In Sundance Satire ‘Veni Vidi Vici’ the Super-Rich Continue to Get Away With Murder: ‘There Is More Than One Jeffrey Epstein Out There’
18.01.2024 - 13:37
/ variety.com
Marta Balaga Veni, vidi, vici: “I came, I saw, I conquered,” reportedly said Julius Caesar after an especially swift victory. Now, his words echo in Daniel Hoesl and Julia Niemann’s satire about a family so powerful it can get away with murder. Literally.
“Imagine you are above the law. You can do anything. It’s frustrating, because sometimes you want the world to wake up and yet nothing happens.
It’s really funny and really sad,” Hoesl tells Variety. “These people want to be stopped. They leave all these traces, so why does no one speak up? There is more than one Jeffrey Epstein out there.” Premiering at Sundance and Rotterdam – and produced by Ulrich Seidl for Ulrich Seidl Film Produktion, with Magnify handling sales – “Veni Vidi Vici” takes a closer look at the Maynard clan where “family is everything,” but human life means nothing.
“Our main character always wins. It’s always like that and it will be like that for his children. We wanted to tell this story from the perspective of Maynard’s teenage daughter, because that might be our future.

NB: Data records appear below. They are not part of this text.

(** ** Witnesses *)

Definition task_named (k : string) (ds : list string) (s : string) : PlanTask :=
  {| key := k; title := k; accept := "true"; scopes := [s]; model := None; task := None; deps := ds; prompt := "do" |}.
Definition mission_plan : Plan := {| mission := "m"; tasks := [
  task_named "a" [] "src/a"; task_named "b" ["a"] "src/b"; task_named "c" ["b"] "src/c"; task_named "d" [] "docs"; task_named "e" [] "old"] |}.
(** An executor that fails [b], over a file system that never fails; [e] was finished before. *)
Definition toy_executor : TaskExecutor nat string := {|
  prepare x t := (S x, if String.eqb (key t) "b" then Err "no model passes" else Ok (key t));
  land x k := (S x, Ok (Done k));
  budget_exhausted _ := false |}.
Definition toy_host : Host nat := {| load_error _ := None; save x := (S x, Ok tt); controls _ := None |}.
Definition earlier : gmap string TaskRecord := {["e" := {| status := "done"; r_task := Some "e"; r_reason := None |}]}.
Definition toy_run (d : gmap string TaskRecord) := run toy_executor toy_host 2 mission_plan 0 d.
Definition toy_final (d : gmap string TaskRecord) := final <$> toy_run d.

Definition toy_left : gmap string TaskRecord := from_option (fun o => disk (final o)) ∅ (toy_run earlier).

Lemma mission_plan_keys : NoDup (key <$> tasks mission_plan).
Proof. cbn. repeat (apply NoDup_cons; split; [set_solver|]). apply NoDup_nil_2. Qed.

Example dependencies_land_first_witness : exists o, toy_run earlier = Some o /\
  reverse (calls (final o)) = [Preparing ["a"; "d"]; Landing "a" true; Landing "d" true; Preparing ["b"]] /\
  orderly (tasks mission_plan) earlier 2 (calls (final o)).
Proof.
  destruct (toy_run earlier) as [o|] eqn:E; [|vm_compute in E; discriminate]. exists o. split; [reflexivity|]. split.
  - revert E. vm_compute. by intros [= <-].
  - exact (dependencies_land_first toy_executor toy_host 2 mission_plan 0 earlier o mission_plan_keys E).
Defined.

Example every_task_is_reported_witness : Plan_validate mission_plan = Some (Ok tt) /\ exists o, toy_run earlier = Some o /\
  match o with
  | Ok rep => skipped rep = ["e"] /\ tally_done (reported rep) = ["a"; "d"] /\
      tally_failed (reported rep) = [("b", "no model passes"); ("c", "dependency b did not complete")] /\ unstarted (reported rep) = []
  | Err _ => False
  end.
Proof.
  assert (Plan_validate mission_plan = Some (Ok tt)) as Hv by (vm_compute; reflexivity). split; [exact Hv|].
  destruct (every_task_is_reported toy_executor toy_host 2 mission_plan 0 earlier Hv) as (o & Ho & _). exists o. split; [exact Ho|].
  revert Ho. vm_compute. intros [= <-]. repeat split.
Defined.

They will be in power, owning everything we care about, unless we do something about it,” points out Niemann, while Hoels adds: “There was this doc ‘Born Rich’ [directed by Jamie Johnson] and Ivanka Trump was one of his interviewees. She was well-spoken and rational, but we have seen her ‘progress’ since then. The apple doesn’t fall far from the tree, but we can’t blame them if we don’t change the rules.” Despite the lives of the ultra-rich being dissected in the likes of smash hits “Succession” and “Saltburn,” Hoesl and Niemann – also behind “Davos” – have been researching the topic for years.